Même si nous n’avons pas la naïveté de croire que les interférences entre politique et affaires sont choses nouvelles, nous trouvons alarmants les récents développements, comme ces listes de secteurs ou même d’entreprises intouchables que le gouvernement français tente de mettre sur pied. Car la stratégie des champions nationaux est au mieux inefficace, au pire négative pour la croissance et l’emploi.
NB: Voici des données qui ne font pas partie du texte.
(** * Dimensional Cortex browser extension: capture-and-relay pipeline

    A shallow embedding of the three scripts of the Chrome extension

      - [content_script.js]  (page context: control listener, platform
        detection, context extraction, [sendToCortex], mutation observer),
      - [background.js]      (background context: relay listener),
      - [popup.js]           (control surface: the "ping" button),

    followed by the properties of the capture-and-relay pipeline.

    Conventions of the model.
      - JavaScript strings are [string]s; [toLowerCase] is the ASCII case
        mapping.
      - Values that cross a message or JSON boundary are [JsVal]s; a field
        that is absent from an object reads as [JUndefined].
      - The DOM is a finite tree of element, text and comment nodes; the
        selectors used by the scripts are the three shapes [.class],
        [[attr]] and [[attr="value"]].
      - What the browser supplies (location, clock, document, the outcome of
        a network call) is an explicit argument.
      - Effectful code runs in the monad [Eff]: it reads the network oracle,
        appends to a trace of effects and completes normally or abruptly.
        [console] output is not part of the trace. *)

From Stdlib Require Import Bool Ascii String List ZArith Lia DecimalString DecimalZ.
Import ListNotations.
Open Scope string_scope.
Open Scope list_scope.

Set Implicit Arguments.
Set Warnings "-register-all".

(* ------------------------------------------------------------------ *)
(** ** JavaScript strings *)

Module JsString.

(** [String.prototype.includes]: [needle] occurs somewhere in [hay]. *)
Fixpoint includes (needle hay : string) : bool :=
  if String.prefix needle hay then true
  else match hay with
       | EmptyString => false
       | String _ rest => includes needle rest
       end.
(** * forms.Validation: a model of form-validation.js and its properties

    The script validates an HTML form from the class names of its error
    message elements.  The model below follows the script function by
    function.  JavaScript values, strings and regular expressions are
    modelled in [JS] and [RegExp], the part of the page the script reads
    and writes in [DOM], and the validator itself after that, under the
    names the script gives its methods.  The statements about the model
    come last: facts about the string operations, then the properties of
    the validator, then their instances on worked examples.

    Conventions of the model:
    - a string is a sequence of 8-bit code units (the Latin-1 range, which
      holds every character the script's own patterns mention);
    - a thrown exception (every one here is a TypeError raised by reading a
      property of [undefined] or [null]) is the outcome [Throw];
    - the conversion of a string to a number is the runtime's, and is a
      parameter of the model ([StringToNumber]);
    - the error messages are the descendants of the form, a list that the
      script reads and updates through references (indices);
    - the controls of the form are looked up by names that are not names
      of properties of the collection of controls itself, and the error
      class and the prefix are words the pattern of the error messages
      reads as literal text. *)

From Stdlib Require Import String Ascii ZArith QArith Bool Lia.
From stdpp Require Import gmap strings list.

Local Open Scope string_scope.
Local Open Scope list_scope.

(** ** JavaScript values and string operations *)

Module JS.

(** The result of running a piece of script: a value, or an exception. *)
Inductive outcome (A : Type) : Type :=
| Ok (a : A)
| Throw.
Arguments Ok {A} a.
Arguments Throw {A}.

#[global] Instance outcome_ret : MRet outcome := fun A a => Ok a.
#[global] Instance outcome_bind : MBind outcome := fun A B f m =>
  match m with
  | Ok a => f a
  | Throw => Throw
  end.

(** The string of one double-quote character. *)
Definition doubleQuote : string := String "034" EmptyString.

(** [s.length] *)
Definition len (s : string) : Z := Z.of_nat (String.length s).

(** Index arguments of [substring] are clamped to [0 .. s.length]. *)
Definition clamp (s : string) (n : Z) : Z := Z.max 0 (Z.min n (len s)).

(** [s.substring(a, b)]: the arguments are clamped, and swapped when
    [a > b]. *)
Definition substring (s : string) (a b : Z) : string :=
  let lo := Z.min (clamp s a) (clamp s b) in
  let hi := Z.max (clamp s a) (clamp s b) in
  String.substring (Z.to_nat lo) (Z.to_nat (hi - lo)) s.

(** [s.substring(a)] *)
Definition substringFrom (s : string) (a : Z) : string :=
  substring s a (len s).

(** [s.charAt(i)]: the empty string when [i] is out of range. *)
Definition charAt (s : string) (i : Z) : string :=
  if (i <? 0)%Z then ""
  else match String.get (Z.to_nat i) s with
       | Some c => String c ""
       | None => ""
       end.

Fixpoint indexOf_from (pat s : string) (i : Z) : Z :=
  if String.prefix pat s then i
  else match s with
       | EmptyString => (-1)%Z
       | String _ s' => indexOf_from pat s' (i + 1)%Z
       end.

(** [s.indexOf(pat)] *)
Definition indexOf (s pat : string) : Z := indexOf_from pat s 0.

Fixpoint lastIndexOf_from (pat s : string) (i : Z) : Z :=
  match s with
  | EmptyString => if String.prefix pat EmptyString then i else (-1)%Z
  | String _ s' =>
      let later := lastIndexOf_from pat s' (i + 1)%Z in
      if (0 <=? later)%Z then later
      else if String.prefix pat s then i else (-1)%Z
  end.

(** [s.lastIndexOf(pat)] *)
Definition lastIndexOf (s pat : string) : Z := lastIndexOf_from pat s 0.

(** [s.split(sep)] for a separator of one character: the pieces between
    the separators, empty pieces included, so never an empty array. *)
Fixpoint split (sep : ascii) (s : string) : list string :=
  match s with
  | EmptyString => [EmptyString]
  | String c s' =>
      if Ascii.eqb c sep then EmptyString :: split sep s'
      else match split sep s' with
           | [] => [String c EmptyString]
           | w :: ws => String c w :: ws
           end
  end.

(** [toLowerCase] on the Latin-1 range: A-Z and the accented capitals
    (all of 0xC0-0xDE but the multiplication sign 0xD7). *)
Definition lowerChar (c : ascii) : ascii :=
  let n := N_of_ascii c in
  if ((65 <=? n) && (n <=? 90) ||
      (192 <=? n) && (n <=? 222) && negb (n =? 215))%N
  then ascii_of_N (n + 32) else c.

Fixpoint toLowerCase (s : string) : string :=
  match s with
  | EmptyString => EmptyString
  | String c s' => String (lowerChar c) (toLowerCase s')
  end.

(** Numbers: the doubles are among the rationals, the two infinities and
    NaN, and are compared as such. *)
Inductive number : Type :=
| NaN
| NegInf
| Fin (q : Q)
| PosInf.

(** The values the script passes around as rule arguments. *)
Inductive value : Type :=
| Undefined
| Null
| Num (n : number)
| Str (s : string).

(** [a[i]] on an array of values: [undefined] out of range. *)
Definition index (a : list value) (i : nat) : value :=
  default Undefined (a !! i).

(** The property name an optional string is used as: [o[undefined]]
    reads the property called "undefined". *)
Definition propertyKey (k : option string) : string :=
  default "undefined" k.

(** The property names a plain object inherits from [Object.prototype]:
    the standard ones, and those of the language's annex for browsers.
    Reading one of them from an object that has no such key of its own
    gives a function (the prototype itself for "__proto__"), not
    [undefined]. *)
Definition objectPrototype : list string :=
  ["constructor"; "hasOwnProperty"; "isPrototypeOf";
   "propertyIsEnumerable"; "toLocaleString"; "toString"; "valueOf";
   "__proto__"; "__defineGetter__"; "__defineSetter__";
   "__lookupGetter__"; "__lookupSetter__"].

Definition inherited (key : string) : bool :=
  existsb (String.eqb key) objectPrototype.
(** * Order ledger of the trading dashboard: a shallow embedding

    The dashboard keeps one in-memory ledger ([window.ordersManager.ordersData])
    that is read and written by [OrdersManager] (new-entry form, edit, close,
    filters), by [ModalsManager] (the confirmation modal and the two confirmed
    operations) and validated against the lists [window.app.availableExchanges]
    and [window.app.availableSymbols].

    JavaScript objects are records whose optional members are [option]s, arrays
    are lists, and every function is a state transformer on [App], the part of
    the page state those functions read or write.  [alert] calls and the bodies
    POSTed to [/api/orders] are logged in the state.  The clock and the DOM
    inputs are arguments.

    Around the ledger the development also covers what the page shows of it
    (the accordion, the three tables of a symbol and their filters, a row in
    edit mode), the selects filled from the catalogs, the symbols modal, and
    the panels and sections driven by [UIManager], each as a state of its own
    with its handlers. *)

From Stdlib Require Import ZArith QArith List String Ascii Lia Sorted.
From stdpp Require Import base list strings gmap.
Close Scope Q_scope.
Open Scope string_scope.
Open Scope list_scope.

(** ** JavaScript values used by the ledger *)

(** Numbers that an identifier computation can produce.  [Math.max()] of no
    argument is [-Infinity]; the finite values are the integers that are
    doubles: every integer up to 2^53 in absolute value and, beyond, the
    multiples of the spacing of their binade. *)
Inductive JSNum :=
| NegInf
| Num (z : Z).

(** The [id] member of an entry: absent, [null] (what JSON makes of a
    non-finite number) or a number. *)
Inductive IdVal :=
| IdUndefined
| IdNull
| IdNumber (n : JSNum).

#[global] Instance JSNum_eq_dec : EqDecision JSNum.
Proof. solve_decision. Defined.

#[global] Instance IdVal_eq_dec : EqDecision IdVal.
Proof. solve_decision. Defined.

(** [v || 0] on an identifier: [undefined], [null] and [0] are falsy. *)
Definition id_or_0 (v : IdVal) : JSNum :=
  match v with
  | IdNumber (Num z) => Num z
  | IdNumber NegInf => NegInf
  | IdUndefined | IdNull => Num 0
  end.

Definition js_max (a b : JSNum) : JSNum :=
  match a, b with
  | NegInf, x => x
  | x, NegInf => x
  | Num x, Num y => Num (Z.max x y)
  end.

(** [Math.max(...l)] *)
Definition Math_max (l : list JSNum) : JSNum := foldr js_max NegInf l.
Ses deux principaux effets pervers sont connus et bien documentes : réduire les incitations à exceller pour les dirigeants des « champions », tout en augmentant leur rente, et provoquer un cercle vicieux de représailles protectionnistes. C’est ce à quoi ont conduit sur le plan commercial les barrières douanières instaurées par le Smoot-Hawley Act de 1930.
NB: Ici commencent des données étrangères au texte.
(** The reference for [can_allocate]: the length of the cached prefix, if the
    blocks it does not supply or does not already hold are free. *)
Definition can_allocate_ref (m : BlockManager) (s : Sequence) (la : Z) : Z :=
  let ids := cached_prefix m s in
  if (Zlen (free_block_queue m) <? num_blocks_for m s la - Z.of_nat (held_count m ids))%Z
  then (-1)%Z else Zlen ids.

(** Block [i] of the sequence's tokens is published, as block [j] of the cache. *)
Definition Hit (m : BlockManager) (s : Sequence) (i j : nat) : Prop :=
  exists h b, block_hashes s !! i = Some h /\ hash_to_block_id m !! h = Some j /\
    blocks m !! j = Some b /\ b_token_ids b = block_at (token_ids s) i.

(** Block [i] of the sequence is cached in block [ids !! i]. *)
Definition Hits (m : BlockManager) (s : Sequence) (ids : list nat) : Prop :=
  forall i j, ids !! i = Some j -> Hit m s i j.

(** The longest published prefix of the sequence, short of its last block: no list of hits goes further. *)
Record LongestPrefix (m : BlockManager) (s : Sequence) (ids : list nat) : Prop := {
  lp_hits : Hits m s ids;
  lp_short : (Zlen ids < num_blocks s)%Z;
  lp_longest js : Hits m s js -> (Zlen js < num_blocks s)%Z -> length js <= length ids
}.

Lemma prefix_match_hits m hs ts i n k j :
  prefix_match m hs ts i n !! k = Some j -> exists h b, hs !! (i + k) = Some h /\
    hash_to_block_id m !! h = Some j /\ blocks m !! j = Some b /\
    b_token_ids b = block_at ts (i + k).
Proof.
  revert i k. induction n as [|n IH]; intros i k Hk; simpl in Hk; [done|].
  destruct (hs !! i) as [h|] eqn:Hh; simpl in Hk; [|done].
  destruct (hash_to_block_id m !! h) as [j'|] eqn:Hj; [|done].
  destruct (blocks m !! j') as [b|] eqn:Hb; [|done].
  case_decide; [|done]. destruct k as [|k]; simpl in Hk.
  - injection Hk as ->. rewrite Nat.add_0_r. eauto 10.
  - replace (i + S k) with (S i + k) by lia. by apply IH.
Qed.

Lemma prefix_match_length m hs ts i n : length (prefix_match m hs ts i n) <= n.
Proof.
  revert i. induction n as [|n IH]; intros i; simpl; [lia|].
  destruct (hs !! i ≫= _) as [j|]; simpl; [|lia].
  destruct (blocks m !! j) as [b|]; simpl; [|lia].
  case_decide; simpl; [|lia]. pose proof (IH (S i)). lia.
Qed.

Lemma cached_prefix_hits m s : Hits m s (cached_prefix m s).
Proof.
  intros i j. unfold cached_prefix.
  set (ids := if bm_enable_prefix_caching m then _ else _). intros Hij.
  assert (Hij' : ids !! i = Some j).
  { destruct (recompute_last_hit m); [|done].
    apply lookup_take_Some in Hij. naive_solver. }
  unfold ids in Hij'. destruct (bm_enable_prefix_caching m); [|done].
  by apply prefix_match_hits in Hij'.
Qed.

Lemma prefix_match_longest m s js i n : Hits m s js -> length js <= i + n ->
  (forall k j, i <= k < i + length (prefix_match m (block_hashes s) (token_ids s) i n) -> js !! k = Some j ->
     prefix_match m (block_hashes s) (token_ids s) i n !! (k - i) = Some j) /\
  length js <= i + length (prefix_match m (block_hashes s) (token_ids s) i n).
Proof.
  intros Hjs. revert i. induction n as [|n IH]; intros i Hl; simpl; [split; [intros; lia|lia]|].
  destruct (js !! i) as [j|] eqn:Hj.
  - destruct (Hjs i j Hj) as (h & b & -> & Hm & Hb & Ht). simpl. rewrite Hm, Hb, decide_True by done.
    destruct (IH (S i) ltac:(lia)) as [H1 H2]. simpl. split; [|lia].
    intros k j' Hk Hkj. destruct (decide (k = i)) as [->|Hne].
    + rewrite Nat.sub_diag. simpl. congruence.
    + replace (k - i) with (S (k - S i)) by lia. apply H1; [lia|done].
  - apply lookup_ge_None in Hj. split; [|lia]. intros k j Hk Hkj. apply lookup_lt_Some in Hkj. lia.
Qed.

Lemma held_count_cons m j ids :
  held_count m (j :: ids) = (if bool_decide (j ∈ used_block_ids m) then 1 else 0) + held_count m ids.
Proof.
  unfold held_count. rewrite filter_cons. case_decide as Hj.
  - by rewrite bool_decide_eq_true_2.
  - by rewrite bool_decide_eq_false_2.
Qed.

Lemma held_count_snoc m j ids :
  held_count m (ids ++ [j]) = held_count m ids + (if bool_decide (j ∈ used_block_ids m) then 1 else 0).
Proof.
  unfold held_count. rewrite filter_app, length_app. f_equal.
  pose proof (held_count_cons m j []) as Hc. unfold held_count in Hc. simpl in Hc.
  rewrite Hc. simpl. lia.
Qed.

Lemma held_count_le m ids : held_count m ids <= length ids.
Proof. apply length_filter. Qed.

(** Whether the last of the hits is held, [held] for none. *)
Definition last_held (m : BlockManager) (ids : list nat) (held : bool) : bool :=
  match last ids with Some j => bool_decide (j ∈ used_block_ids m) | None => held end.

Context {Hok : SettingsOk}.

Lemma count_hits_spec m refs s i n nc nn held :
  BMInv m refs -> SeqWf s -> enable_prefix_caching = true ->
  i + n <= num_full_blocks (token_ids s) ->
  let ids := prefix_match m (block_hashes s) (token_ids s) i n in
  count_hits (seqZ (Z.of_nat i) (Z.of_nat n)) nc nn held (m, s) =
    (inr (nc + Zlen ids, nn - Z.of_nat (held_count m ids), last_held m ids held)%Z, (m, s)).
Proof.
  intros Hi Hwf Hon. revert i nc nn held. induction n as [|n IH]; intros i nc nn held Hle ids.
  { unfold ids. simpl. unfold ret, last_held, held_count, Zlen; simpl. do 4 f_equal; lia. }
  rewrite seqZ_cons by lia. unfold ids. simpl.
  destruct (lookup_lt_is_Some_2 (block_hashes s) i) as [h Hh].
  { rewrite (wf_hashes _ Hwf). unfold expected_hashes. rewrite Hon, chain_hashes_length. lia. }
  assert (Hmiss : ret (nc, nn, held) (m, s) =
    (inr (nc + Zlen (@nil nat), nn - Z.of_nat (held_count m []), last_held m [] held)%Z, (m, s))).
  { unfold ret, held_count, Zlen; simpl. do 4 f_equal; lia. }
  unfold bind, gets, on_fst, on_snd, zoom; simpl.
  rewrite py_get_lookup, Nat2Z.id, Hh by lia. simpl.
  destruct (hash_to_block_id m !! h) as [j|] eqn:Hj; [|exact Hmiss].
  destruct (inv_map _ _ Hi h j Hj) as (_ & b & Hb & _).
  unfold get_block, bind, gets; simpl. rewrite Hb; simpl.
  rewrite (block_spec s i) by (apply Hwf || lia). simpl.
  case_decide as Ht; [rewrite bool_decide_eq_true_2 by done|
                      rewrite bool_decide_eq_false_2 by done; exact Hmiss].
  replace (Z.succ (Z.of_nat i)) with (Z.of_nat (S i)) by lia.
  replace (Z.pred (Z.of_nat (S n))) with (Z.of_nat n) by lia.
  rewrite IH by lia. rewrite held_count_cons. unfold Zlen; simpl.
  set (ids' := prefix_match m (block_hashes s) (token_ids s) (S i) n).
  assert (Hlast : last_held m ids' (bool_decide (j ∈ used_block_ids m)) = last_held m (j :: ids') held).
  { unfold last_held. rewrite last_cons. by destruct (last ids'). }
  rewrite Hlast. do 4 f_equal; [lia|]. destruct (bool_decide (j ∈ used_block_ids m)); lia.
Qed.

Lemma num_blocks_full s :
  SeqWf s -> num_pending_tokens s = 0%Z ->
  Z.to_nat (num_blocks s - 1) <= num_full_blocks (token_ids s).
Proof.
  intros Hwf Hp. pose proof block_size_pos. pose proof (num_full_blocks_Z (token_ids s)) as Hf.
  unfold num_blocks, num_planned_tokens. rewrite Hp, (wf_len _ Hwf).
  enough ((Zlen (token_ids s) + 0 + block_size - 1) / block_size <=
          Zlen (token_ids s) / block_size + 1)%Z by lia.
  rewrite <-(Z.div_add _ 1) by lia. apply Z.div_le_mono; lia.
Qed.

(** [can_allocate] computes the reference, reading only. *)
Lemma can_allocate_eq m refs s la :
  BMInv m refs -> BMConfig m -> SeqWf s -> num_pending_tokens s = 0%Z ->
  can_allocate la (m, s) = (inr (can_allocate_ref m s la), (m, s)).
Proof.
  intros Hi [Hbs Hon] Hwf Hp. unfold can_allocate, can_allocate_ref, cached_prefix.
  unfold bind at 1, gets at 1. simpl. rewrite Hon.
  set (n := Z.to_nat (num_blocks s - 1)).
  set (ids := if enable_prefix_caching
              then prefix_match m (block_hashes s) (token_ids s) 0 n else []).
  assert (Hloop : count_hits (if enable_prefix_caching then seqZ 0 (num_blocks s - 1) else [])
      0 (num_blocks_for m s la) false (m, s) =
    (inr (Zlen ids, num_blocks_for m s la - Z.of_nat (held_count m ids), last_held m ids false)%Z,
     (m, s))).
  { unfold ids. destruct enable_prefix_caching eqn:He.
    - replace (seqZ 0 (num_blocks s - 1)) with (seqZ (Z.of_nat 0) (Z.of_nat n)).
      + rewrite (count_hits_spec m refs) by (done || apply num_blocks_full; done). done.
      + unfold seqZ, n. by rewrite Nat2Z.id.
    - simpl. unfold ret, Zlen, held_count; simpl. do 4 f_equal. lia. }
  unfold bind. rewrite Hloop. unfold FreeQueue.num_free_blocks.
  assert (Hz : Zlen ids = 0%Z <-> ids = []).
  { unfold Zlen. destruct ids; simpl; split; try done; lia. }
  destruct (recompute_last_hit m); simpl.
  2: { by destruct (_ <? _)%Z. }
  destruct (decide (ids = [])) as [->|Hne].
  { simpl. unfold held_count, Zlen; simpl. by destruct (_ <? _)%Z. }
  destruct (Z.eqb_spec (Zlen ids) 0) as [?%Hz|_]; [done|]. simpl.
  destruct (exists_last Hne) as (ids0 & j & Hids). rewrite Hids.
  unfold last_held. rewrite last_snoc, held_count_snoc, length_app; simpl.
  rewrite Nat.add_1_r; simpl. rewrite take_app_le, take_ge by lia. rewrite Zlen_app.
  destruct (bool_decide (j ∈ used_block_ids m)).
  - replace (num_blocks_for m s la - Z.of_nat (held_count m ids0 + 1) + 1)%Z
      with (num_blocks_for m s la - Z.of_nat (held_count m ids0))%Z by lia.
    replace (Zlen ids0 + Zlen [j] - 1)%Z with (Zlen ids0) by (unfold Zlen; simpl; lia).
    by destruct (_ <? _)%Z.
  - rewrite Nat.add_0_r.
    replace (Zlen ids0 + Zlen [j] - 1)%Z with (Zlen ids0) by (unfold Zlen; simpl; lia).
    by destruct (_ <? _)%Z.
Qed.

Lemma cached_prefix_length m s :
  BMConfig m -> SeqWf s -> (0 <= num_pending_tokens s)%Z ->
  (Zlen (cached_prefix m s) < num_blocks s)%Z.
Proof.
  intros [Hbs Hon] Hwf Hp. pose proof block_size_pos.
  assert (Hnb : (1 <= num_blocks s)%Z).
  { pose proof (wf_prompt _ Hwf). unfold num_blocks, num_planned_tokens.
    apply Z.div_le_lower_bound; lia. }
  unfold cached_prefix. rewrite Hon.
  set (ids := if enable_prefix_caching then _ else _).
  assert (Hl : length ids <= Z.to_nat (num_blocks s - 1)).
  { unfold ids. destruct enable_prefix_caching; [apply prefix_match_length|simpl; lia]. }
  destruct (recompute_last_hit m); unfold Zlen; [rewrite length_take|]; lia.
Qed.

Lemma num_blocks_for_le m s la :
  BMConfig m -> (0 <= la)%Z -> (num_blocks s <= num_blocks_for m s la)%Z.
Proof.
  intros [Hbs _] Hla. pose proof block_size_pos. unfold num_blocks, num_blocks_for.
  rewrite Hbs. apply Z.div_le_mono; lia.
Qed.

(** The blocks that a new sequence takes: its longest published prefix, less the last hit where that is recomputed. *)
Definition kept_hits (m : BlockManager) (ids : list nat) : list nat :=
  if recompute_last_hit m then take (pred (length ids)) ids else ids.

Lemma cached_prefix_longest m s : BMConfig m -> SeqWf s -> (0 <= num_pending_tokens s)%Z -> enable_prefix_caching = true ->
  exists ids, LongestPrefix m s ids /\ cached_prefix m s = kept_hits m ids.
Proof.
  intros [Hbs Hon] Hwf Hp He. assert (Hnb : (1 <= num_blocks s)%Z).
  { pose proof block_size_pos. pose proof (wf_prompt _ Hwf). unfold num_blocks, num_planned_tokens. apply Z.div_le_lower_bound; lia. }
  exists (prefix_match m (block_hashes s) (token_ids s) 0 (Z.to_nat (num_blocks s - 1))). split.
  - split.
    + intros i j Hi. by apply prefix_match_hits in Hi.
    + pose proof (prefix_match_length m (block_hashes s) (token_ids s) 0 (Z.to_nat (num_blocks s - 1))). unfold Zlen. lia.
    + intros js Hjs Hl. apply (prefix_match_longest m s js 0); [done|]. unfold Zlen in Hl. lia.
  - unfold cached_prefix, kept_hits. by rewrite Hon, He.
Qed.

Lemma cached_prefix_off m s : BMConfig m -> enable_prefix_caching = false -> cached_prefix m s = [].
Proof. intros [_ Hon] He. unfold cached_prefix. rewrite Hon, He. simpl. by destruct (recompute_last_hit m). Qed.

(** What [allocate] leaves, for a sequence that took the cached blocks [ids]
    and the [fresh] ones. *)
Record Allocated (refs : nat -> nat) (m : BlockManager) (s : Sequence) (ids : list nat)
    (la : Z) (m' : BlockManager) (s' : Sequence) : Prop := {
  al_seq : exists fresh, s' = s <| block_table := ids ++ fresh |>
      <| num_cached_tokens := (Zlen ids * block_size)%Z |>
      <| num_published_blocks := Zlen ids |>;
  al_len : Zlen (block_table s') = num_blocks_for m s la;
  al_inv : BMInv m' (refs_with refs (block_table s'));
  al_frame : Frame refs m refs m' (refs_with refs (block_table s'));
  al_table : TableOk m' (refs_with refs (block_table s')) s'
}.

(** The blocks of the hits, taken one after the other. *)
Record Taken (refs : nat -> nat) (m : BlockManager) (s : Sequence) (ids : list nat)
    (m' : BlockManager) (s' : Sequence) : Prop := {
  tk_seq : s' = s <| block_table := ids |>;
  tk_inv : BMInv m' (refs_with refs ids);
  tk_frame : Frame refs m refs m' (refs_with refs ids);
  tk_map : hash_to_block_id m' = hash_to_block_id m;
  tk_contents : forall k, (fun b => (b_hash b, b_token_ids b)) <$> blocks m' !! k =
                          (fun b => (b_hash b, b_token_ids b)) <$> blocks m !! k;
  tk_free : length (free_block_queue m) <=
    length (free_block_queue m') + (length ids - held_count m ids)
}.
La vague de nationalisme économique sera peut être de courte durée. C’est, disons, le scénario rose : une fois les élections passées, on reviendra aux choses sérieuses, les négociations et les restructurations transfrontalières reprendront sans que les Etats ne s’en mêlent plus que de mesure – e eh oui, il existe des secteurs vraiment stratégiques, comme la défense et la sécurité. Après tout, c’est une tendance de long terme, consanguine à la création du marché unique, il y a vingt ans. Oui, mais il y a d’autres scénarios possibles : les élections prochaines pourraient renforcer le poids des courants protectionnistes, d’autant plus que le nationalisme économique, considéré comme politiquement acceptable à droite comme à gauche, pourrait ouvrir la voie au nationalisme politique, qui, jusqu'à présent, sentait le soufre. Si les obstacles aux mouvements de capitaux au sein de l’Union s’accumulaient, les flux d’investissements directs s’assécheraient et les gains d’efficience économique attendus du marché unique seraient perdus, rendant les opinions encore plus eurosceptiques. Dans un scénario vraiment noir, le virus du protectionnisme sauterait de l’espèce « mouvements de capitaux » vers l’espèce « échanges commerciaux », dans une logique de représailles. C’est le danger auquel Giulio Tremonti faisait allusion lorsqu’il évoquait 1914. Hyperbole mise à part, il n’a pas tout a fait tort.